In his presentation, Hennig refers to a paper he co-authored in which he describes diligently how he chooses between two different clustering methods in order to cluster individuals in a social stratification data set, and how he is able to compare the resulting clusters’ validity. The paper includes a chapter on the clustering philosophy he and Tim Liao applied in this specific case. They write:
In most applications including social stratification the researcher may not be able to justify all the required decisions in detail; sometimes different aspects of what the researcher is interested in are in conflict, and there is feedback between the desired cluster concept and the data (the researcher may want very homogeneous but not too small clusters, or may have unrealistic expectations about existing separation between clusters). Furthermore, it is hardly possible to anticipate the implications of all required tuning decisions for the given data. As mentioned before, researchers often want to check whether the found clusters carry more meaning than an optimal partition of homogeneous random data. Therefore it is not enough to specify a cluster concept and to select a method.
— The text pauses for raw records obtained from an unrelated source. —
(** ** [top]: what a row of the table shows *)

Lemma humanize_dates_forks human l :
  forall k table,
    humanize_dates human k l = Ok table ->
    Forall2 (fun r h => exists k', humanize_fork human k' r = Ok h) l table.
Proof.
  induction l as [ | r l IH ]; cbn; intros k table H.
  - injection H as <-. constructor.
  - destruct (humanize_fork human k r) as [ h | e ] eqn:Eh; [ | discriminate H ].
    destruct (humanize_dates human (S k) l) as [ hs | e ] eqn:Ehs; [ | discriminate H ].
    injection H as <-. constructor; [ now exists k | now apply (IH (S k)) ].
Qed.

Lemma humanize_kept_row human gh flag fork r k h :
  kept_row gh flag fork = Some r ->
  humanize_fork human k r = Ok h ->
  Repo.fields h = fields_of flag /\
  Repo.values h =
    [ PStr (Fork.html_url fork);
      PInt (Fork.stargazers_count fork);
      PInt (Fork.forks_count fork);
      PInt (Fork.open_issues_count fork);
      PStr (human (2 * k) (Fork.updated_at fork));
      PStr (human (2 * k + 1) (Fork.pushed_at fork)) ]
    ++ match secondary gh flag fork with
       | Some (Ok n) => [PInt n]
       | _ => []
       end.
Proof.
  unfold kept_row. intros Hr Hh.
  destruct (secondary gh flag fork) as [ [ n | e ] | ] eqn:E; try discriminate Hr;
    injection Hr as <-;
    destruct flag; try discriminate E;
    cbn in Hh; injection Hh as <-; split; reflexivity.
Qed.

(** X12: every row of a table [top] writes shows one listed fork: its URL,
    its stars, forks and open issues as the API gave them, its two dates in
    the relative form of that fork's own timestamps, and, under a slow key,
    the number the second request for that same fork answered (branches
    counted, contributions summed, subscribers read); under a fast key the
    row ends with the dates. *)
Theorem top_row_shows_one_fork
    (human : nat -> string -> string) (repo_ctx : RepoCtx.t) (flag : sort_flag)
    (rows : Z) (s0 : list Repo.t) (table : list Repo.t) (headers : list string) :
  In (EchoTable table headers)
     (trace_of (top human repo_ctx (flag_value flag) rows s0)) ->
  Forall (fun h =>
            exists fork k,
              In fork (yielded (RepoCtx.forks repo_ctx)) /\
              Repo.values h =
                [ PStr (Fork.html_url fork);
                  PInt (Fork.stargazers_count fork);
                  PInt (Fork.forks_count fork);
                  PInt (Fork.open_issues_count fork);
                  PStr (human (2 * k) (Fork.updated_at fork));
                  PStr (human (2 * k + 1) (Fork.pushed_at fork)) ]
                ++ match secondary (RepoCtx.gh repo_ctx) flag fork with
                   | Some (Ok n) => [PInt n]
                   | _ => []
                   end /\
              (is_slow flag = true ->
               exists n, secondary (RepoCtx.gh repo_ctx) flag fork = Some (Ok n)))
         table.
Proof.
  intros Hin. destruct (top_table _ _ _ _ _ _ _ Hin) as (_ & sf & Hs & Ht).
  destruct (sorted_reverse_spec _ _ _ Hs) as (_ & _ & _ & Hsin).
  pose proof (humanize_dates_forks human _ _ _ Ht) as H2.
  assert (forall r, In r (slice_to sf rows) ->
            exists fork, In fork (yielded (RepoCtx.forks repo_ctx)) /\
                         kept_row (RepoCtx.gh repo_ctx) flag fork = Some r) as Hrows.
  { intros r Hr. destruct (slice_to_firstn sf rows) as [n Hn]. rewrite Hn in Hr.
    apply candidates_In, Hsin. rewrite <- (firstn_skipn n sf).
    apply in_or_app. now left. }
  clear Ht Hs Hsin Hin.
  induction H2 as [ | r h l l' [k Hk] H2 IH ]; constructor.
  - destruct (Hrows r (or_introl eq_refl)) as (fork & Hf & Hkept).
    destruct (humanize_kept_row _ _ _ _ _ _ _ Hkept Hk) as [_ Hv].
    exists fork, k. split; [ exact Hf | ]. split; [ exact Hv | ].
    intros Hslow. unfold kept_row in Hkept.
    destruct (secondary (RepoCtx.gh repo_ctx) flag fork) as [ [ n | e ] | ] eqn:E.
    + now exists n.
    + discriminate Hkept.
    + destruct flag; discriminate.
  - apply IH. intros r' Hr'. apply Hrows. now right.
Qed.

Lemma top_row_shows_one_fork_witness :
  Forall (fun h =>
            exists fork k,
              In fork (yielded (RepoCtx.forks Sample.repo_ctx)) /\
              Repo.values h =
                [ PStr (Fork.html_url fork);
                  PInt (Fork.stargazers_count fork);
                  PInt (Fork.forks_count fork);
                  PInt (Fork.open_issues_count fork);
                  PStr (Sample.human (2 * k) (Fork.updated_at fork));
                  PStr (Sample.human (2 * k + 1) (Fork.pushed_at fork)) ]
                ++ match secondary (RepoCtx.gh Sample.repo_ctx) Watchers_count fork with
                   | Some (Ok n) => [PInt n]
                   | _ => []
                   end /\
              (is_slow Watchers_count = true ->
               exists n, secondary (RepoCtx.gh Sample.repo_ctx) Watchers_count fork
                         = Some (Ok n)))
         Sample.watchers_table.
Proof.
  apply (top_row_shows_one_fork Sample.human Sample.repo_ctx Watchers_count 10 []
           Sample.watchers_table Sample.watchers_headers).
  find_in_trace.
Defined.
Clustering results need to be validated further.
The highlighted sentence expresses the frustration that clustering will entail if you start out with unrealistic expextations (as is so often the case). For example, if you set out to perform a clustering on a given data set for your thesis, and your clustering doesn’t bring up important clusters, you want to be smart about the communication of the result. Why didn’t it happen, which goals can still be achieved, which goals were unreasonable given the data. On the other hand, if your straightforward k-means returned interesting groupings of observations, you’d better be sure to communicate results which are valid and generalize. Else, you might find yourself making business decisions based on random allocations of brands.
To that end, I recommend Hennig’s R package
fpc in which he has prepared several measures to support you with cluster validation.